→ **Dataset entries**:
#####
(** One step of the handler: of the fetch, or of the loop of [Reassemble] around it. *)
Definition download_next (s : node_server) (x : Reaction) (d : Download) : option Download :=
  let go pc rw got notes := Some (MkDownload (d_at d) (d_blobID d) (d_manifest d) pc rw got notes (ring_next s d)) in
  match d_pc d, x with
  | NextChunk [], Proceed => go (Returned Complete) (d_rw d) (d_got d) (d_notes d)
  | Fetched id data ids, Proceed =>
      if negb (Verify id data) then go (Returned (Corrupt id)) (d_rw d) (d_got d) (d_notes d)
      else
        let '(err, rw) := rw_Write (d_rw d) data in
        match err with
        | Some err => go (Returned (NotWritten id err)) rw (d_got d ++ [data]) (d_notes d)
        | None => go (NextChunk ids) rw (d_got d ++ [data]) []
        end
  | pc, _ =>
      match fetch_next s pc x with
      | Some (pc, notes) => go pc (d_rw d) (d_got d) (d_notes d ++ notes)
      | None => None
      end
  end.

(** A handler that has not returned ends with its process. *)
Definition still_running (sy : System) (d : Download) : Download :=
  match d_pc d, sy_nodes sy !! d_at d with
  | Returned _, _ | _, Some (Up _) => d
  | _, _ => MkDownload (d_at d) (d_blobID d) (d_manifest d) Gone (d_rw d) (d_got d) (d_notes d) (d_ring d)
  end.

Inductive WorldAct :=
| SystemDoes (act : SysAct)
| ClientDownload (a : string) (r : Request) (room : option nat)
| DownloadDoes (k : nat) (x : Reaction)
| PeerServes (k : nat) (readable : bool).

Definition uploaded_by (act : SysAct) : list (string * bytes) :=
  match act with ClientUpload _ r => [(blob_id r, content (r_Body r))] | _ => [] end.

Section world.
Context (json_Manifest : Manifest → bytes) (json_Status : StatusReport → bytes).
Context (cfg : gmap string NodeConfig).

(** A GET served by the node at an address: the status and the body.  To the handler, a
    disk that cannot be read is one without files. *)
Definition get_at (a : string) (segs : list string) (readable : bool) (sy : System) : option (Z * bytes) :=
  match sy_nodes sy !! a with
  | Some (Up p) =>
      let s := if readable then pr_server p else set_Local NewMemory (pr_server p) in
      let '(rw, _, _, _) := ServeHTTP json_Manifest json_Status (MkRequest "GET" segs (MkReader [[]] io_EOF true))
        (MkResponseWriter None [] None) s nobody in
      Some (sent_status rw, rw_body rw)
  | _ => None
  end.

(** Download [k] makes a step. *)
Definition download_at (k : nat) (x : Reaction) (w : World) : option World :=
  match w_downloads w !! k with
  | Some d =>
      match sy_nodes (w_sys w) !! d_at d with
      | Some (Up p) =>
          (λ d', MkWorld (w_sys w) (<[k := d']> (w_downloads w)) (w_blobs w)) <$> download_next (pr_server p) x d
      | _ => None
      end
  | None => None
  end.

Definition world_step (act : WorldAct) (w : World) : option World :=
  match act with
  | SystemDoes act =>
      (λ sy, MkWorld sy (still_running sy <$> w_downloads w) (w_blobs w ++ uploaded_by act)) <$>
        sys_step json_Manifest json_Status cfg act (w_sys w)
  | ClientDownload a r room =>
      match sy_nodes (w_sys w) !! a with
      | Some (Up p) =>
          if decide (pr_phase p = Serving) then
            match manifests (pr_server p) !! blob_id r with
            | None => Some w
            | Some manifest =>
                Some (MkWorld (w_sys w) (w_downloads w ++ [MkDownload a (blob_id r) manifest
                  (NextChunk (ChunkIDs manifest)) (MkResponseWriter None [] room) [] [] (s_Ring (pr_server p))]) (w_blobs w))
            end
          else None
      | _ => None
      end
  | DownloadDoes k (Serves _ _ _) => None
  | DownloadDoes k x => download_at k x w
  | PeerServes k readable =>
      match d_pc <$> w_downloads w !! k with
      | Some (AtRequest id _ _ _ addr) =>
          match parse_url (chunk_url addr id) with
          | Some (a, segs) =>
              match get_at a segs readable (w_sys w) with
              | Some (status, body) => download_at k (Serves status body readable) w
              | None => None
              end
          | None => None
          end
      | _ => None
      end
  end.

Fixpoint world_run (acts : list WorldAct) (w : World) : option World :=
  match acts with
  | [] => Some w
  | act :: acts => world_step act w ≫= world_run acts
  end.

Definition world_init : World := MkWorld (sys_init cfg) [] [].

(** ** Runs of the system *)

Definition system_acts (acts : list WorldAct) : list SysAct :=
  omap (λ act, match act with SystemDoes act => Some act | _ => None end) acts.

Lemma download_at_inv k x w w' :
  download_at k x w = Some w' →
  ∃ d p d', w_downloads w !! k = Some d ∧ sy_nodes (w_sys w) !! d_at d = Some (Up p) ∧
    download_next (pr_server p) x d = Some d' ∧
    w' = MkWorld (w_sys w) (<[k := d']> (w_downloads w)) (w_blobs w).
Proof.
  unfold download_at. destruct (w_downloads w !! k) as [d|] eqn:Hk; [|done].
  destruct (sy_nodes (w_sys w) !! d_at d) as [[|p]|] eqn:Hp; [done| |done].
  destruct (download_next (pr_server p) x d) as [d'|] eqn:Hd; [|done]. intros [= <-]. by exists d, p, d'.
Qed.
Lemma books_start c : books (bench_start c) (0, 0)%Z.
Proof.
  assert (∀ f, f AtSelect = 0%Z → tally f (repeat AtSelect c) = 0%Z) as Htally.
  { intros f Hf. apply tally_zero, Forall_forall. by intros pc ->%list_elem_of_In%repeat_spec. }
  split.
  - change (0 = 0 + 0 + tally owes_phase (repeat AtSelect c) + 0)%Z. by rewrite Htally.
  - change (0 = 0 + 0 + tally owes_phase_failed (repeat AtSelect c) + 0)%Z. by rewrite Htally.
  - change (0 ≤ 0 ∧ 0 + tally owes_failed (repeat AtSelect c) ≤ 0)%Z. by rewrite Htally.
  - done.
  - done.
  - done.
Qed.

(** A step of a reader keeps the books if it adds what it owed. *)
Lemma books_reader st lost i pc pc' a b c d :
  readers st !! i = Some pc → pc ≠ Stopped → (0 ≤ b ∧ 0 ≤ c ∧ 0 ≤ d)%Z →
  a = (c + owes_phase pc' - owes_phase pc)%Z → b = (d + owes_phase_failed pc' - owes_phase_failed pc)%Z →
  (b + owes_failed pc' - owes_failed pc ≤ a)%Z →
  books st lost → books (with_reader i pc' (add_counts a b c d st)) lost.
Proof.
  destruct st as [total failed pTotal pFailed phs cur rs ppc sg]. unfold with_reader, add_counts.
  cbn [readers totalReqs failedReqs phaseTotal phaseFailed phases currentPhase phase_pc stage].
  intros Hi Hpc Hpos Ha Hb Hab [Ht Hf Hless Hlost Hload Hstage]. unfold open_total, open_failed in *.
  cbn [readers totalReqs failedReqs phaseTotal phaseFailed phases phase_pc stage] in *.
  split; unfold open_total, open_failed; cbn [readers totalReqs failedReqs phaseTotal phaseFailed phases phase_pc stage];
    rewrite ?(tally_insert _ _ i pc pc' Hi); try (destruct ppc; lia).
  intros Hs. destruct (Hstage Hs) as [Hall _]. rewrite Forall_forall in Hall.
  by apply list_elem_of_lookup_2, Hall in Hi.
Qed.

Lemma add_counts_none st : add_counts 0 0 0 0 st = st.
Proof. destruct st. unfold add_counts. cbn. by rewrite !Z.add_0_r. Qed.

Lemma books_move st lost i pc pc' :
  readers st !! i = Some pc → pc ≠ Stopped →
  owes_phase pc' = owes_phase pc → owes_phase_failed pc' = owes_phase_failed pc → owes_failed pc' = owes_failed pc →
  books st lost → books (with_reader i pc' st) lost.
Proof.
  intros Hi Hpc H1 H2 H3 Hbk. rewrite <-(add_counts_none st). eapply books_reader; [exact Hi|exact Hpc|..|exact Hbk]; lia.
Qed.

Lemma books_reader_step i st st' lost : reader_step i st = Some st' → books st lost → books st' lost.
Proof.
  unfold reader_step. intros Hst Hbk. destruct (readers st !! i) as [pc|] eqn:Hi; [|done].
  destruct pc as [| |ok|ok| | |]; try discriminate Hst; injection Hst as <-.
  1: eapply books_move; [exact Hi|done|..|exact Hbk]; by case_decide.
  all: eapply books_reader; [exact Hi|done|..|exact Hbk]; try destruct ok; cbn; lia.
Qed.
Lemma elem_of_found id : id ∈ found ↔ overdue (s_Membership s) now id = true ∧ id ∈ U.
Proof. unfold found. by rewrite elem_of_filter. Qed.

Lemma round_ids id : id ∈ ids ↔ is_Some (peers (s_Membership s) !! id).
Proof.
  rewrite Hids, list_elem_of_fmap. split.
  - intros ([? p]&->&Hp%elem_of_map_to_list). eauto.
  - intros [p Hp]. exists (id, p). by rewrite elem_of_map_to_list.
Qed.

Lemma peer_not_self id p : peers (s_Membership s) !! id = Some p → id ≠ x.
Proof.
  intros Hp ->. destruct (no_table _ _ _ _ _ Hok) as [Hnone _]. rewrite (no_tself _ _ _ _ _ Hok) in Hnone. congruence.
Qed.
#####
→ **Work required**: Please show, exactly as written, every line above that contains the word "Hall".

→ **Expected output**:
  intros Hs. destruct (Hstage Hs) as [Hall _]. rewrite Forall_forall in Hall.
  by apply list_elem_of_lookup_2, Hall in Hi.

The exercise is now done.